■ **Collected data entries**:
(** * Trigger-expression parser of the openHAB JavaScript helper libraries

    A shallow embedding of [core/triggers.js] (the [when] decorator and the
    trigger builders it uses) and of [validate_uid] from [core/utils.js],
    together with the properties of the parser that the specification
    states.

    JavaScript strings are [string]; a variable that holds a string or
    [null] is an [option string]; objects are property maps ([gmap]) in a
    heap of locations, so that a function that mutates and returns its
    argument returns the same location.  The host platform (item and thing
    registries, type parser, UUID generator) is a record of functions.

    The later sections embed the decorator of [core/rules.js], the other
    validators and [String.prototype.format] of [core/utils.js], the
    extension provider of [core/providers.js] and the functions of
    [core/metadata.js], with properties read off the code. *)

From Stdlib Require Import String Ascii List ZArith Lia Bool.
From stdpp Require Import gmap strings list option.

Open Scope string_scope.

(** ** JavaScript string and array primitives *)

Module JS.

(** [a + b] on strings is [a +:+ b]; a [null] operand prints as "null". *)
Definition str (o : option string) : string := default "null" o.

(** [s.split(" ")]: always at least one piece. *)
Fixpoint split (s : string) : list string :=
  match s with
  | EmptyString => [EmptyString]
  | String c r =>
      if Ascii.eqb c " " then EmptyString :: split r
      else match split r with
           | h :: t => String c h :: t
           | [] => [String c EmptyString]
           end
  end.

(** [a.join(sep)]. *)
Definition join (sep : string) (a : list string) : string := String.concat sep a.

(** [a.slice(0, n)] and what [a.splice(0, n)] returns. *)
Definition slice0 (n : nat) (a : list string) : list string := take n a.

(** What is left in [a] after [a.splice(0, n)]. *)
Definition spliced (n : nat) (a : list string) : list string := drop n a.

(** [~a.indexOf(x)] as a condition: [x] occurs in the array of strings
    [a]; a [null] never does. *)
Definition has (a : list string) (x : option string) : bool :=
  match x with
  | Some s => existsb (String.eqb s) a
  | None => false
  end.

(** [x === "lit"] for a variable that is a string or [null]. *)
Definition eq (x : option string) (lit : string) : bool :=
  match x with
  | Some s => String.eqb s lit
  | None => false
  end.

(** [x !== null] *)
Definition not_null (x : option string) : bool :=
  match x with
  | Some _ => true
  | None => false
  end.

(** Truthiness of a string or [null]: [null] and "" are falsy. *)
Definition truthy (x : option string) : bool :=
  match x with
  | Some EmptyString | None => false
  | Some _ => true
  end.

(** [s.replace(" ", "-")] with a string pattern: the first occurrence only. *)
Fixpoint replace_space (s : string) : string :=
  match s with
  | EmptyString => EmptyString
  | String c r => if Ascii.eqb c " " then String "-" r else String c (replace_space r)
  end.

(** [needle] occurs in [hay] (what it means for a message to carry a text). *)
Fixpoint starts_with (p s : string) : bool :=
  match p, s with
  | EmptyString, _ => true
  | String a p', String b s' => Ascii.eqb a b && starts_with p' s'
  | String _ _, EmptyString => false
  end.

Fixpoint includes (hay needle : string) : bool :=
  starts_with needle hay
  || match hay with
     | EmptyString => false
     | String _ r => includes r needle
     end.

End JS.

(** ** Character classes of the identifier patterns *)

Definition in_range (lo hi c : ascii) : bool :=
  (nat_of_ascii lo <=? nat_of_ascii c)%nat && (nat_of_ascii c <=? nat_of_ascii hi)%nat.

(** [[A-Za-z0-9]] *)
Definition is_alnum (c : ascii) : bool :=
  in_range "A" "Z" c || in_range "a" "z" c || in_range "0" "9" c.

Definition is_underscore (c : ascii) : bool := Ascii.eqb c "_".

(** [[A-Za-z0-9_-]] *)
Definition uid_char (c : ascii) : bool :=
  is_alnum c || is_underscore c || Ascii.eqb c "-".

(** [uid.match(/^[A-Za-z0-9]/)] *)
Definition starts_alnum (s : string) : bool :=
  match s with
  | String c _ => is_alnum c
  | EmptyString => false
  end.

Fixpoint all_chars (p : ascii -> bool) (s : string) : bool :=
  match s with
  | EmptyString => true
  | String c r => p c && all_chars p r
  end.

(** No match of [/__+/]. *)
Fixpoint no_double_underscore (s : string) : bool :=
  match s with
  | EmptyString => true
  | String c r =>
      match r with
      | String c' _ => negb (is_underscore c && is_underscore c') && no_double_underscore r
      | EmptyString => true
      end
  end.

(** The shape of a sanitized identifier. *)
Definition well_formed_uid (s : string) : bool :=
  starts_alnum s && all_chars uid_char s && no_double_underscore s.

(** The text of [java.util.UUID.toString()]: 36 characters, lower-case
    hexadecimal digits in groups of 8-4-4-4-12 separated by hyphens. *)
Definition is_hex (c : ascii) : bool := in_range "0" "9" c || in_range "a" "f" c.

Definition hyphen_position (i : nat) : bool :=
  existsb (Nat.eqb i) [8; 13; 18; 23].

Fixpoint uuid_from (i : nat) (s : string) : bool :=
  match s with
  | EmptyString => Nat.eqb i 36
  | String c r =>
      (if hyphen_position i then Ascii.eqb c "-" else is_hex c) && uuid_from (S i) r
  end.

Definition is_uuid (s : string) : bool := uuid_from 0 s.

(** ** Values, objects and the world a call runs in *)

(** What a JavaScript [throw] carries: the [RangeError]s of the parser, a
    [TypeError] of the interpreter, an exception of the Java host (by
    class name), or the generic [Error] that [when] re-raises. *)
Inductive exn :=
| RangeError (message : string)
| TypeError (message : string)
| JavaException (class : string)
| Error (message : string).

Inductive result (A : Type) :=
| Ok (a : A)
| Throw (e : exn).
Arguments Ok {A} a.
Arguments Throw {A} e.

(** Values stored in a trigger configuration ([java.util.HashMap]). *)
Inductive jsval :=
| JUndefined
| JNull
| JNum (n : Z)
| JStr (s : string).

Definition js_of (o : option string) : jsval :=
  match o with
  | Some s => JStr s
  | None => JNull
  end.

(** The module that [TriggerBuilder...build()] returns. *)
Record Trigger := mkTrigger {
  id : string;
  typeUID : string;
  configuration : gmap string jsval
}.

(** Property values of a callback object; an array holds triggers and
    [null] markers. *)
Inductive value :=
| VUndefined
| VNull
| VBool (b : bool)
| VNum (n : Z)
| VStr (s : string)
| VArray (a : list (option Trigger))
| VObject.

(** [!v] is false. *)
Definition truthy (v : option value) : bool :=
  match v with
  | None | Some VUndefined | Some VNull => false
  | Some (VBool b) => b
  | Some (VNum n) => negb (Z.eqb n 0)
  | Some (VStr s) => negb (String.eqb s "")
  | Some (VArray _) | Some VObject => true
  end.

Definition loc := nat.

Inductive log_entry :=
| LogTrace (format : string) (args : list (option string))
| LogWarn (message : string)
| LogError (message : string).

Record World := mkWorld {
  heap : gmap loc (gmap string value);
  uuids_drawn : nat;
  log : list log_entry
}.

(** Computations that read and change the world and may throw; what was
    changed before a throw stays changed. *)
Definition M (A : Type) : Type := World -> result A * World.

Definition ret {A} (a : A) : M A := fun w => (Ok a, w).

Definition throw {A} (e : exn) : M A := fun w => (Throw e, w).

Definition bind {A B} (m : M A) (k : A -> M B) : M B :=
  fun w =>
    match m w with
    | (Ok a, w') => k a w'
    | (Throw e, w') => (Throw e, w')
    end.

Definition lift {A} (r : result A) : M A := fun w => (r, w).

Notation "'let!' x ':=' m 'in' k" := (bind m (fun x => k))
  (at level 10, x name, m at level 200, k at level 200).
Notation "'do!' m 'in' k" := (bind m (fun _ => k))
  (at level 10, m at level 200, k at level 200).

Definition LOG (e : log_entry) : M unit :=
  fun w => (Ok tt, mkWorld (heap w) (uuids_drawn w) (log w ++ [e])).

(** [a.forEach(f)] *)
Fixpoint forEach {A} (a : list A) (f : A -> M unit) : M unit :=
  match a with
  | [] => ret tt
  | x :: r => do! f x in forEach r f
  end.

(** ** The host platform *)

Record Item := mkItem {
  name : string;
  type : string;
  acceptedDataTypes : list string;
  acceptedCommandTypes : list string
}.

Inductive ChannelKind := STATE | TRIGGER.

Definition same_kind (a b : ChannelKind) : bool :=
  match a, b with
  | STATE, STATE | TRIGGER, TRIGGER => true
  | _, _ => false
  end.

Record Channel := mkChannel { kind : ChannelKind }.

(** The Java objects and classes that the scripts reach through the
    script scope.  A lookup that throws in Java returns [None] where the
    comment says so; [null] results are [None] too. *)
Record Host := mkHost {
  (** [itemRegistry.getItem(name)]; [None]: ItemNotFoundException *)
  getItem : option string -> option Item;
  (** [itemRegistry.getItems(pattern)] *)
  getItems : option string -> list Item;
  (** [item.getMembers()]; [None]: not a group, no such method *)
  getMembers : Item -> option (list Item);
  (** [item.getAllMembers()]; [None]: not a group, no such method *)
  getAllMembers : Item -> option (list Item);
  (** [TypeParser.parseState(types, s)]; [None]: null *)
  parseState : list string -> string -> option string;
  (** [TypeParser.parseCommand(types, s)]; [None]: null *)
  parseCommand : list string -> string -> option string;
  (** [new ThingUID(s)]; [None]: IllegalArgumentException *)
  ThingUID : option string -> option string;
  (** [things.get(uid)]; [None]: null *)
  things_get : string -> option string;
  (** [ThingStatus.<member>], a static member of the enum class by
      property name; [None]: undefined *)
  ThingStatus : string -> option string;
  (** [new ChannelUID(s)]; [None]: IllegalArgumentException *)
  ChannelUID : option string -> option string;
  (** [things.getChannel(uid)]; [None]: null *)
  things_getChannel : string -> option Channel;
  (** [org.quartz.CronExpression.isValidExpression] *)
  isValidExpression : string -> bool;
  (** the text of the n-th [UUID.randomUUID()] drawn *)
  randomUUID : nat -> string;
  (** the stack frames that [get_stacktrace] prints for an exception *)
  traceback : exn -> string
}.

(** The generator hands out canonical UUID texts. *)
Definition canonical_uuids (H : Host) : Prop :=
  forall n, is_uuid (randomUUID H n) = true.

(** [UUID.randomUUID().toString()] *)
Definition UUID_randomUUID (H : Host) : M string :=
  fun w => (Ok (randomUUID H (uuids_drawn w)),
            mkWorld (heap w) (S (uuids_drawn w)) (log w)).

(** ** [validate_uid] (core/utils.js) *)

(** [uid.replace(/[^A-Za-z0-9_-]/, "_")], [None] when the pattern does
    not match. *)
Fixpoint replace_first_invalid (s : string) : option string :=
  match s with
  | EmptyString => None
  | String c r =>
      if uid_char c then option_map (String c) (replace_first_invalid r)
      else Some (String "_" r)
  end.

(** [while (uid.match(/[^A-Za-z0-9_-]/)) uid = uid.replace(..., "_")],
    with a bound on the number of rounds. *)
Fixpoint replace_invalid_loop (rounds : nat) (uid : string) : string :=
  match rounds with
  | 0 => uid
  | S n =>
      match replace_first_invalid uid with
      | None => uid
      | Some uid' => replace_invalid_loop n uid'
      end
  end.

Fixpoint skip_underscores (s : string) : string :=
  match s with
  | EmptyString => EmptyString
  | String c r => if is_underscore c then skip_underscores r else s
  end.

■ **Assigned task**:
Once the line containing "registries, type parser, UUID" has been written out, please stop; every line before it, back to the first line of the records above, should be given exactly.

■ **Exercise solution**:
(** * Trigger-expression parser of the openHAB JavaScript helper libraries

    A shallow embedding of [core/triggers.js] (the [when] decorator and the
    trigger builders it uses) and of [validate_uid] from [core/utils.js],
    together with the properties of the parser that the specification
    states.

    JavaScript strings are [string]; a variable that holds a string or
    [null] is an [option string]; objects are property maps ([gmap]) in a
    heap of locations, so that a function that mutates and returns its
    argument returns the same location.  The host platform (item and thing
    registries, type parser, UUID generator) is a record of functions.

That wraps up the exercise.